Problem statement >>
Each line in the records below, from the one that contains "#[export] Instance FailingStore_persistence" to the one that contains "Next Obligation. intros s. cbn. unfold FailingStore_Load.", should be reproduced exactly, the first and last included.

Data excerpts

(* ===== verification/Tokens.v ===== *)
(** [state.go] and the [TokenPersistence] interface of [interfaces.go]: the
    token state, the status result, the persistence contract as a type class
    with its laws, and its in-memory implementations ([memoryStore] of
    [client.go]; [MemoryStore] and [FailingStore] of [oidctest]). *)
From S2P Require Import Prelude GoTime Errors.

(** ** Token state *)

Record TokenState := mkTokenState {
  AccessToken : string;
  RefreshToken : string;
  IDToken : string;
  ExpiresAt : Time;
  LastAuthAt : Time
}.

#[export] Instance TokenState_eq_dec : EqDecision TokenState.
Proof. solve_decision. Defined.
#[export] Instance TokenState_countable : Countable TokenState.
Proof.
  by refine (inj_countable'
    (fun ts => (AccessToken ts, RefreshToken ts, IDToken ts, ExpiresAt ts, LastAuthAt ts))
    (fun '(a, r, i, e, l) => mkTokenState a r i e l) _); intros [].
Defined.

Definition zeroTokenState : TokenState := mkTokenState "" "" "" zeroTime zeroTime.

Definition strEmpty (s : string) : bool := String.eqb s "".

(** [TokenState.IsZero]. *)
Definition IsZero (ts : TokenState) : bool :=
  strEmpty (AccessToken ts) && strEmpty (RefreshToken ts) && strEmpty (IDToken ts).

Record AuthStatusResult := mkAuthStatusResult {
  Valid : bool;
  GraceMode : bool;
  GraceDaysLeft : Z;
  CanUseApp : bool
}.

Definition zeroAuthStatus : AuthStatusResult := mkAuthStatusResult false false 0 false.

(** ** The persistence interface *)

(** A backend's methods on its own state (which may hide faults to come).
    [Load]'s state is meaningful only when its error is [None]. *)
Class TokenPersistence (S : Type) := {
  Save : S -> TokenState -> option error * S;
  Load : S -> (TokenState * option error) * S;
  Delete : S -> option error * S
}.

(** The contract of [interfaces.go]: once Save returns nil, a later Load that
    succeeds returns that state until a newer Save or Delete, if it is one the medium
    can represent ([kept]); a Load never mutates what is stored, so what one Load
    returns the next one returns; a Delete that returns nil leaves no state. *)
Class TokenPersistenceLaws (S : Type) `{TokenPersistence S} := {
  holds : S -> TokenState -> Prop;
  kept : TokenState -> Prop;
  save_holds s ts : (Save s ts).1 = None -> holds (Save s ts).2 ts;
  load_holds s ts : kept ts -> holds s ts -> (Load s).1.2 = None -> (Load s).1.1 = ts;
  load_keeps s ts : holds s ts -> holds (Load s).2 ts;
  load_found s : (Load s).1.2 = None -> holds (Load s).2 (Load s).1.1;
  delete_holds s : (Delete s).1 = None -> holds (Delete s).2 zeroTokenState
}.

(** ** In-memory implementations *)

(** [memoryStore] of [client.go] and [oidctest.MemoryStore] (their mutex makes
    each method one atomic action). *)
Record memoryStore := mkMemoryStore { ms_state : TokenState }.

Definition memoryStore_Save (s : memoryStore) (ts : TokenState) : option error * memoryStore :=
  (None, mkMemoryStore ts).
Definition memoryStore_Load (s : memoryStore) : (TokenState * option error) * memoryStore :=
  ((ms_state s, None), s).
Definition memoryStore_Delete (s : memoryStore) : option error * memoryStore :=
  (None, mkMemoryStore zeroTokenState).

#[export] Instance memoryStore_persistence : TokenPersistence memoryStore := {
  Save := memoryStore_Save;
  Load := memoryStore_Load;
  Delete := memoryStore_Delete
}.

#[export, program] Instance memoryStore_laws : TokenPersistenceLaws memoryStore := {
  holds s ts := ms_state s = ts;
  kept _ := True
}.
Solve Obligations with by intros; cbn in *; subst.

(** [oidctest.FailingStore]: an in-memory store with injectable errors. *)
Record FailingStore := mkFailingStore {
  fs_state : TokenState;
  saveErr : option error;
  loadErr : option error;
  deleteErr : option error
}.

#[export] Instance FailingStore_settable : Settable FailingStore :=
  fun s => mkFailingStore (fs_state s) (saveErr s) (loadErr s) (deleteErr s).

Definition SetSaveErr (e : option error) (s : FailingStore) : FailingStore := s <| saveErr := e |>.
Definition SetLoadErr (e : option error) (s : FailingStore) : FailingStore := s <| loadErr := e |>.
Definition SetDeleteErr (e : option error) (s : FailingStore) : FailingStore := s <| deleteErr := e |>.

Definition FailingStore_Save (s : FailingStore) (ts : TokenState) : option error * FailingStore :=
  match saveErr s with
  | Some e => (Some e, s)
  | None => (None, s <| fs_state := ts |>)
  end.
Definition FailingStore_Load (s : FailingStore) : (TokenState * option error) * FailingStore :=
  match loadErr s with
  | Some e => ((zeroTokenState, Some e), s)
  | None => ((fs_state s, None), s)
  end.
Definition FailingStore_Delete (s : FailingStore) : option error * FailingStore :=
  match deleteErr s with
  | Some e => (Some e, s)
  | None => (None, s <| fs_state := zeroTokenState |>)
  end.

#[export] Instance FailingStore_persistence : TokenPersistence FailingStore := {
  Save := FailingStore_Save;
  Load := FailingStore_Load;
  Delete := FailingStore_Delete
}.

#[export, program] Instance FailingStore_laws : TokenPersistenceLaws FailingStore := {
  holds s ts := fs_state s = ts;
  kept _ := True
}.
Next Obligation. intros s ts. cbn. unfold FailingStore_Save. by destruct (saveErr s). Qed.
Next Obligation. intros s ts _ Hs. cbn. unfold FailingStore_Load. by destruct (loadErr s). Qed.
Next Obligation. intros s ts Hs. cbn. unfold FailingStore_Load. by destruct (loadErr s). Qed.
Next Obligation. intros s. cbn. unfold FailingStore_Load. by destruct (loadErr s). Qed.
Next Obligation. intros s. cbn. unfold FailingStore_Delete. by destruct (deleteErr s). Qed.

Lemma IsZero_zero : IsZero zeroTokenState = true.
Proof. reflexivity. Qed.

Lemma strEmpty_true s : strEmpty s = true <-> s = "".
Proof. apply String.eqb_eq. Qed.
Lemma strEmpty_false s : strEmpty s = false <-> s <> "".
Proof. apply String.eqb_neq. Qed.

* * *

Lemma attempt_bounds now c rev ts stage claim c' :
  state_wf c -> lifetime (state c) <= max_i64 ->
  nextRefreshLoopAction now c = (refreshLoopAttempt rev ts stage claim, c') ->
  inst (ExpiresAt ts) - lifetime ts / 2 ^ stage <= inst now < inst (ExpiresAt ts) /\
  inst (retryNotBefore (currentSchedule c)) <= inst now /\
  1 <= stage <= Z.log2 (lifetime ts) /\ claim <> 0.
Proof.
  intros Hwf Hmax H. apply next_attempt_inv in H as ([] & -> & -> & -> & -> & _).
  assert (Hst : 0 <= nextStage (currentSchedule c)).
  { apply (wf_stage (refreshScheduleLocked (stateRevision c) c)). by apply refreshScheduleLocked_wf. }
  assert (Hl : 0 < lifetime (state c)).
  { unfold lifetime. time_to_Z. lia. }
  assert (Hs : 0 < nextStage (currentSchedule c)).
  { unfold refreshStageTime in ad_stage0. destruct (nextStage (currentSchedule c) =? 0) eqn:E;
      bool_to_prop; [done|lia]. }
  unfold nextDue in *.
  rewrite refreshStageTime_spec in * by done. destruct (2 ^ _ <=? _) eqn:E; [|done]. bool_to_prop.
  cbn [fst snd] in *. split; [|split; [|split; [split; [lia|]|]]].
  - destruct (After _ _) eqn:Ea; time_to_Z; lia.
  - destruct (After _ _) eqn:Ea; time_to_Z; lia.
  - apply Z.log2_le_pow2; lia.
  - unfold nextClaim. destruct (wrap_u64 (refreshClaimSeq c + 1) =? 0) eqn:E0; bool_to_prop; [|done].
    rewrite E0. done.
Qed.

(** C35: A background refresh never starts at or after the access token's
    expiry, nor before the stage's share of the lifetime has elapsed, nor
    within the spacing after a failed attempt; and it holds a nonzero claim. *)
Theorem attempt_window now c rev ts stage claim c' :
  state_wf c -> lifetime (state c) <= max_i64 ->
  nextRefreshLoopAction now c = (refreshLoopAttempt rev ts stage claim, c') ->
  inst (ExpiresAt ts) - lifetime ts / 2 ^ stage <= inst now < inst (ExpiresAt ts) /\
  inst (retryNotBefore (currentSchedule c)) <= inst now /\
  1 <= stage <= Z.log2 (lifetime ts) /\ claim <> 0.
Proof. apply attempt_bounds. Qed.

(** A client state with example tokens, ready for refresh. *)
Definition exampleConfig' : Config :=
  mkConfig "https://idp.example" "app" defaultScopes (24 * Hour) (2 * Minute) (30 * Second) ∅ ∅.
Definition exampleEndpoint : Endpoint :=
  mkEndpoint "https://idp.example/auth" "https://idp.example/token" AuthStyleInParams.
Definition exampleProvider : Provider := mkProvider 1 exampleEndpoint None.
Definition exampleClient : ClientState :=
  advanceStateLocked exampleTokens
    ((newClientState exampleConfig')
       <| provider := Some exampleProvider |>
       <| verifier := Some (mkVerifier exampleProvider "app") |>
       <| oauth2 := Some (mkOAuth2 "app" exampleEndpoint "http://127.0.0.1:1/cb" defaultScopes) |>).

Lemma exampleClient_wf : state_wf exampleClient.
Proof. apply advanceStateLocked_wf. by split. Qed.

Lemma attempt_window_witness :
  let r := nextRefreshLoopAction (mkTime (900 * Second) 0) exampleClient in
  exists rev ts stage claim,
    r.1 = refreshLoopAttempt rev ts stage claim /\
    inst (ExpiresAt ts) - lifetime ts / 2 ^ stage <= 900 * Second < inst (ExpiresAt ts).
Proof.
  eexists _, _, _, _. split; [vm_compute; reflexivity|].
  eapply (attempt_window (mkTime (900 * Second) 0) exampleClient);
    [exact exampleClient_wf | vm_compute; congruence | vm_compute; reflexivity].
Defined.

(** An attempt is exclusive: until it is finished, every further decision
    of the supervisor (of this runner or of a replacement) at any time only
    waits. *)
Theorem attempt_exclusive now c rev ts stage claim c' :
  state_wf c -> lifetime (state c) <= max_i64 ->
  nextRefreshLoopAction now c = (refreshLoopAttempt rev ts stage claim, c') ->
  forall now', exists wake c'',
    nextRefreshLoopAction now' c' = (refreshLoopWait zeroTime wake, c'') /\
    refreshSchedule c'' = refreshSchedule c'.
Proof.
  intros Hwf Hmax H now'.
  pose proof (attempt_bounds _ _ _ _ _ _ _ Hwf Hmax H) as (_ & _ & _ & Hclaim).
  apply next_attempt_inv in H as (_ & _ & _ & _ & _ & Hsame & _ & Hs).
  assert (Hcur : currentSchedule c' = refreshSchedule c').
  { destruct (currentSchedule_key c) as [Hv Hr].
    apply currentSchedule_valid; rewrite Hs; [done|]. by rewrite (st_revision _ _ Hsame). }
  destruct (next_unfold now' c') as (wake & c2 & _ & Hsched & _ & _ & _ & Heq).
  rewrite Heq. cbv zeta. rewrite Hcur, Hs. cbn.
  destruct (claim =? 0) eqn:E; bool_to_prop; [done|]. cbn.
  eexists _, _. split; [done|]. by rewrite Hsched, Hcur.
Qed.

Result below >>
#[export] Instance FailingStore_persistence : TokenPersistence FailingStore := {
  Save := FailingStore_Save;
  Load := FailingStore_Load;
  Delete := FailingStore_Delete
}.

#[export, program] Instance FailingStore_laws : TokenPersistenceLaws FailingStore := {
  holds s ts := fs_state s = ts;
  kept _ := True
}.
Next Obligation. intros s ts. cbn. unfold FailingStore_Save. by destruct (saveErr s). Qed.
Next Obligation. intros s ts _ Hs. cbn. unfold FailingStore_Load. by destruct (loadErr s). Qed.
Next Obligation. intros s ts Hs. cbn. unfold FailingStore_Load. by destruct (loadErr s). Qed.
Next Obligation. intros s. cbn. unfold FailingStore_Load. by destruct (loadErr s). Qed.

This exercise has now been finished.